约莫六个时辰之前。
淮王府。
晨光斜斜探进来,裴今安坐在书房临窗的软榻上。
手中捧着一卷书,看似闲适,眸光却久久不曾移动分毫。
窗外的光映上长睫,他始终维持着那个姿势。
直到一道黑影无声无息地落在廊下,躬身禀报:
“殿下,雅集今日开张。”
裴今安翻过一页书。
“人还在?”
“在。属下亲眼见令掌柜一直待在雅集内,接待宾客,未曾离开半步。”
裴今安唇角弯了弯,笑意温润依旧。
眼底却像结了霜的湖面,看不出深浅。
他将书合上,放在膝头。
“去将楚宣唤来”
“是。”
黑影退去。
裴今安独自坐了许久。
阳光从窗棂斜斜落进来,在他侧脸上镀了一层暖色,却照不进那双眼睛里,直到……
“回殿下,楚先生已在书房外候着。”心腹侍卫低声应道。
“让他进来。

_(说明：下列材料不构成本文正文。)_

Definition set_was_previously_active (b : bool) (self : t) : t :=
  {| base := base self;
     active_power := active_power self; idle_power := idle_power self;
     learning_rate := learning_rate self;
     prediction_threshold := prediction_threshold self;
     wake_up_cost := wake_up_cost self;
     time_bin_size := time_bin_size self;
     activity_patterns := activity_patterns self;
     pattern_counts := pattern_counts self;
     recent_requests := recent_requests self;
     max_history := max_history self;
     correct_predictions := correct_predictions self;
     total_predictions := total_predictions self;
     was_previously_active := b |}.

Definition set_activity_patterns (p : gmap Z float) (self : t) : t :=
  {| base := base self;
     active_power := active_power self; idle_power := idle_power self;
     learning_rate := learning_rate self;
     prediction_threshold := prediction_threshold self;
     wake_up_cost := wake_up_cost self;
     time_bin_size := time_bin_size self;
     activity_patterns := p;
     pattern_counts := pattern_counts self;
     recent_requests := recent_requests self;
     max_history := max_history self;
     correct_predictions := correct_predictions self;
     total_predictions := total_predictions self;
     was_previously_active := was_previously_active self |}.

Definition set_pattern_counts (c : gmap Z Z) (self : t) : t :=
  {| base := base self;
     active_power := active_power self; idle_power := idle_power self;
     learning_rate := learning_rate self;
     prediction_threshold := prediction_threshold self;
     wake_up_cost := wake_up_cost self;
     time_bin_size := time_bin_size self;
     activity_patterns := activity_patterns self;
     pattern_counts := c;
     recent_requests := recent_requests self;
     max_history := max_history self;
     correct_predictions := correct_predictions self;
     total_predictions := total_predictions self;
     was_previously_active := was_previously_active self |}.

Definition set_recent_requests (l : list Z) (self : t) : t :=
  {| base := base self;
     active_power := active_power self; idle_power := idle_power self;
     learning_rate := learning_rate self;
     prediction_threshold := prediction_threshold self;
     wake_up_cost := wake_up_cost self;
     time_bin_size := time_bin_size self;
     activity_patterns := activity_patterns self;
     pattern_counts := pattern_counts self;
     recent_requests := l;
     max_history := max_history self;
     correct_predictions := correct_predictions self;
     total_predictions := total_predictions self;
     was_previously_active := was_previously_active self |}.
(** * remotefilelog/remotefilectx.py: linknode resolution over a remote-backed file store

    A shallow embedding of [remotefilectx] and [remoteworkingfilectx]:
    Python values become Rocq data, attribute mutation becomes explicit
    state passing through a state-and-exception monad, and every call
    into an external collaborator (commit graph, file store, fastlog
    service, ui) is recorded in a trace. *)

From stdpp Require Import base option list gmap strings.
From Stdlib Require Import ZArith Ascii String Lia.
From Stdlib Require Import Sorted.

Open Scope string_scope.
Open Scope Z_scope.
Open Scope list_scope.

(** ** Python values used by the module *)

(** Exceptions the module raises, catches or lets through. *)
Inductive exn :=
| LookupError
| KeyError
| TypeError
| IndexError
| StoreError (msg : string).

Inductive result (A : Type) :=
| Ok (a : A)
| Raise (e : exn).
Arguments Ok {A} a.
Arguments Raise {A} e.

(** Revision numbers are Python ints; [nullrev] is -1. *)
Definition nullrev : Z := -1.

(** Node ids are Python 2 byte strings of 20 bytes; [nullid] is twenty
    NUL bytes. *)
Definition NUL : ascii := Ascii.zero.

Fixpoint replicate_ascii (n : nat) (c : ascii) : string :=
  match n with
  | O => EmptyString
  | S k => String c (replicate_ascii k c)
  end.

Definition nullid : string := replicate_ascii 20 NUL.

(** *** [mercurial.node.hex] and [mercurial.node.bin]
    ([binascii.hexlify] and [binascii.unhexlify]). *)

Definition hexdigit (n : N) : ascii :=
  match n with
  | 0 => "0" | 1 => "1" | 2 => "2" | 3 => "3" | 4 => "4" | 5 => "5"
  | 6 => "6" | 7 => "7" | 8 => "8" | 9 => "9" | 10 => "a" | 11 => "b"
  | 12 => "c" | 13 => "d" | 14 => "e" | _ => "f"
  end%N%char.

Definition unhexdigit (c : ascii) : option N :=
  let n := N_of_ascii c in
  if ((48 <=? n) && (n <=? 57))%N then Some (n - 48)%N
  else if ((97 <=? n) && (n <=? 102))%N then Some (n - 87)%N
  else if ((65 <=? n) && (n <=? 70))%N then Some (n - 55)%N
  else None.

Fixpoint hex (s : string) : string :=
  match s with
  | EmptyString => EmptyString
  | String c r =>
      String (hexdigit (N_of_ascii c / 16))
        (String (hexdigit (N_of_ascii c mod 16)) (hex r))
  end.

Fixpoint bin (s : string) : result string :=
  match s with
  | EmptyString => Ok EmptyString
  | String _ EmptyString => Raise TypeError
  | String a (String b r) =>
      match unhexdigit a, unhexdigit b with
      | Some h, Some l =>
          match bin r with
          | Ok t => Ok (String (ascii_of_N (16 * h + l)) t)
          | Raise e => Raise e
          end
      | _, _ => Raise TypeError
      end
  end.

(** *** The [fileid] argument of the constructors

    Callers pass [None], an int (a revision number such as [nullrev]) or
    a byte string (binary or hex node). *)
Inductive pyfileid :=
| FidNone
| FidInt (z : Z)
| FidStr (s : string).

(** Python truthiness of such a value. *)
Definition fileid_truthy (f : pyfileid) : bool :=
  match f with
  | FidNone => false
  | FidInt z => negb (z =? 0)
  | FidStr s => negb (String.eqb s "")
  end.

(** [remotefilectx.__init__], lines 40-43: the value handed on to
    [context.filectx.__init__], which stores it as [_fileid]. [len] of an
    int raises [TypeError]. *)
Definition normalize_fileid (fileid : pyfileid) : result pyfileid :=
  let fileid :=
    match fileid with
    | FidInt z => if z =? nullrev then FidStr nullid else fileid
    | _ => fileid
    end in
  if fileid_truthy fileid then
    match fileid with
    | FidStr s =>
        if (String.length s =? 40)%nat then
          match bin s with
          | Ok b => Ok (FidStr b)
          | Raise e => Raise e
          end
        else Ok fileid
    | FidInt _ => Raise TypeError
    | FidNone => Ok fileid
    end
  else Ok fileid.

(** ** The state-and-exception monad

    A computation runs on a state [S] and ends with a value or an
    exception; in both cases the state reached is kept, as attribute
    writes and calls made before a [raise] are not undone. *)

Definition M (S A : Type) : Type := S -> result A * S.

Definition ret {S A} (a : A) : M S A := fun s => (Ok a, s).

Definition bind {S A B} (m : M S A) (k : A -> M S B) : M S B :=
  fun s =>
    match m s with
    | (Ok a, s') => k a s'
    | (Raise e, s') => (Raise e, s')
    end.

Definition raise {S A} (e : exn) : M S A := fun s => (Raise e, s).

Definition gets {S A} (f : S -> A) : M S A := fun s => (Ok (f s), s).

Definition modify {S} (f : S -> S) : M S unit := fun s => (Ok tt, f s).

(** [try: m except Exception as e: h e]. *)
Definition try_except {S A} (m : M S A) (h : exn -> M S A) : M S A :=
  fun s =>
    match m s with
    | (Ok a, s') => (Ok a, s')
    | (Raise e, s') => h e s'
    end.

Declare Scope py_scope.
Delimit Scope py_scope with py.
Notation "x <- m ;; k" := (bind m (fun x => k))
  (at level 100, m at next level, right associativity) : py_scope.
Notation "m ;;; k" := (bind m (fun _ => k))
  (at level 100, right associativity) : py_scope.
Open Scope py_scope.

(** ** Ancestor maps *)

(** One entry, the Python tuple [(p1, p2, linknode, copyfrom)]. *)
Definition ancentry : Type := string * string * string * string.

Definition linknode_of (e : ancentry) : string := e.1.2.

#[global] Instance pyfileid_eq_dec : EqDecision pyfileid.
Proof. solve_decision. Defined.

#[global] Instance pyfileid_countable : Countable pyfileid.
Proof.
  refine (inj_countable'
    (fun f => match f with
              | FidNone => inl tt
              | FidInt z => inr (inl z)
              | FidStr s => inr (inr s)
              end)
    (fun x => match x with
              | inl _ => FidNone
              | inr (inl z) => FidInt z
              | inr (inr s) => FidStr s
              end) _).
  intros []; reflexivity.
Defined.

(** A dict from file node to entry. Keys are whatever Python value a
    context carries as its file node: a binary node, or [None] for the
    working copy. *)
Abbreviation ancmap := (gmap pyfileid ancentry).

(** Truthiness of the cached [_ancestormap] attribute: [None] and the
    empty dict are both false. *)
Definition ancestormap_truthy (c : option ancmap) : bool :=
  match c with
  | None => false
  | Some m => negb (bool_decide (m = ∅))
  end.

(** [d[k]], raising [KeyError]. *)
Definition getitem {S} (m : ancmap) (k : pyfileid) : M S ancentry :=
  match m !! k with
  | Some e => ret e
  | None => raise KeyError
  end.

(** The value of [manifest.get(path)] as a Python value. *)
Definition of_option (o : option string) : pyfileid :=
  match o with
  | Some s => FidStr s
  | None => FidNone
  end.

(** [hex(fnode)]: a [TypeError] unless [fnode] is a string. *)
Definition hex_py {S} (f : pyfileid) : M S string :=
  match f with
  | FidStr s => ret (hex s)
  | _ => raise TypeError
  end.

(** ** External collaborators *)

Inductive phase := public | draft | secret.

#[global] Instance phase_eq_dec : EqDecision phase.
Proof. solve_decision. Defined.

(** The commit graph as the module consumes it. [cl_rev] is the node
    map ([nodemap.get], and [rev()] which raises [LookupError] where the
    map has no entry); [cl_read r] gives the manifest node and the list
    of touched files of revision [r] (fields 0 and 3 of the changeset
    data); [cl_ancestors] lists what the lazy ancestor iterator
    yields. *)
Record changelog_t := {
  cl_len : Z;
  cl_node : Z -> string;
  cl_rev : string -> option Z;
  cl_isancestorrev : Z -> Z -> bool;
  cl_ancestors : list Z -> bool -> list Z;
  cl_read : Z -> string * list string
}.
Lemma rejection_cases_witness :
  earlyRun.1.1 = Thrown (TypeError "ERR_INVALID_ARG_TYPE")
  /\ files earlyRun.1.2 !! "/proj/src/logo.png" = Some "static/SjafTEhN.png"
  /\ exists i, truthy (Some "/proj/src/index.js") = Some i /\
       let src := sourceOf sampleWorld i "./logo.png" in
       (skipHash sampleOptions = false
        /\ getHash sampleWorld src = Rejected (TypeError "ERR_INVALID_ARG_TYPE")
        /\ earlyRun.1.2 = fresh
        /\ earlyRun.2 = [CallPathExists src; CallGetHash src])
       \/ (root fresh = None
           /\ TypeError "ERR_INVALID_ARG_TYPE" = TypeError "ERR_INVALID_ARG_TYPE"
           /\ wrappers earlyRun.1.2 = wrappers fresh
           /\ assets earlyRun.1.2 = assets fresh
           /\ root earlyRun.1.2 = None
           /\ exists fileHash,
                hashed sampleOptions sampleWorld src fileHash earlyRun.2
                /\ files earlyRun.1.2 !! src
                   = Some (Path.join [assetFolder sampleOptions;
                                      targetOf sampleOptions "./logo.png" fileHash])).
Proof.
  split; [vm_compute; reflexivity|]. split; [vm_compute; reflexivity|].
  refine (rejection_cases sampleOptions sampleWorld fresh "./logo.png"
            (Some "/proj/src/index.js") (TypeError "ERR_INVALID_ARG_TYPE")
            earlyRun.1.2 earlyRun.2 _).
  vm_compute; reflexivity.
Defined.

Lemma prototype_names_are_excluded_witness :
  resolveId sampleOptions sampleWorld "constructor" (Some "/proj/src/index.js") fresh
  = (Excluded, fresh, [])
  /\ is_Some (load (fun _ => "function Object() { [native code] }") fresh "constructor").
Proof.
  refine (prototype_names_are_excluded sampleOptions sampleWorld
            (fun _ => "function Object() { [native code] }") fresh "constructor"
            (Some "/proj/src/index.js") _ _).
  - apply list_elem_of_In. vm_compute. left. reflexivity.
  - exists "/proj/src/index.js". reflexivity.
Defined.

Lemma handed_out_ids_witness :
  (resolveAll sampleOptions sampleWorld sampleBuild fresh).1.1
  = [NotHandled; Handled "/proj/src/static/SjafTEhN.png.js"]
  /\ isAbsolute "/proj/src/static/SjafTEhN.png.js" = true
  /\ ends_with "/proj/src/static/SjafTEhN.png.js" ".js"
  /\ backslash ∉ Path.of_string "/proj/src/static/SjafTEhN.png.js".
Proof.
  split; [vm_compute; reflexivity|].
  refine (handed_out_ids sampleOptions sampleWorld sampleBuild
            "/proj/src/static/SjafTEhN.png.js" _ _).
  - vm_compute; reflexivity.
  - apply list_elem_of_In. vm_compute. right. left. reflexivity.
Defined.

Lemma registered_files_are_vetted_witness :
  Path.extname "/proj/src/logo.png" <> ""
  /\ scriptExtensions (Path.extname "/proj/src/logo.png") = false
  /\ filter sampleOptions "/proj/src/logo.png" = true
  /\ pathExists sampleWorld "/proj/src/logo.png" = true
  /\ (isAbsolute (cwd sampleWorld) = true -> isAbsolute "/proj/src/logo.png" = true).
Proof.
  refine (registered_files_are_vetted sampleOptions sampleWorld sampleRegistry []
            "/proj/src/logo.png" "static/SjafTEhN.png" _ _).
  - exact (resolveAll_interleaved sampleOptions sampleWorld sampleBuild).
  - vm_compute; reflexivity.
Defined.

Lemma wrappers_mirror_assets_witness :
  wrappers mixedRegistry !! "/proj/src/static/abcdEFGH.pcss.js"
  = Some "/proj/src/static/abcdEFGH.pcss"
  /\ (forall id assetId,
        wrappers mixedRegistry !! id = Some assetId ->
        id = assetId ++ ".js" /\ assetId <> "")
  /\ (forall assetId b,
        assets mixedRegistry !! assetId = Some b ->
        b = true /\ wrappers mixedRegistry !! (assetId ++ ".js") = Some assetId).
Proof.
  split; [vm_compute; reflexivity|].
  refine (wrappers_mirror_assets sampleOptions sampleWorld mixedRegistry [] _).
  exact (resolveAll_interleaved sampleOptions sampleWorld [entry; logo; style]).
Defined.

”
门开,一道高大身影踏入书房。
来人四十出头,面容刚毅,双目精光内敛,周身气息浑厚如山,却又隐而不发。
他本是孙贵妃堂弟,后来成了雍亲王埋在宫中的暗桩之一。
如今更是这大烁朝为数不多的金丹境强者之一,还是……
此刻他躬身行礼,姿态恭敬,但那气度,却绝非寻常侍卫可比。
“殿下,召我何事?”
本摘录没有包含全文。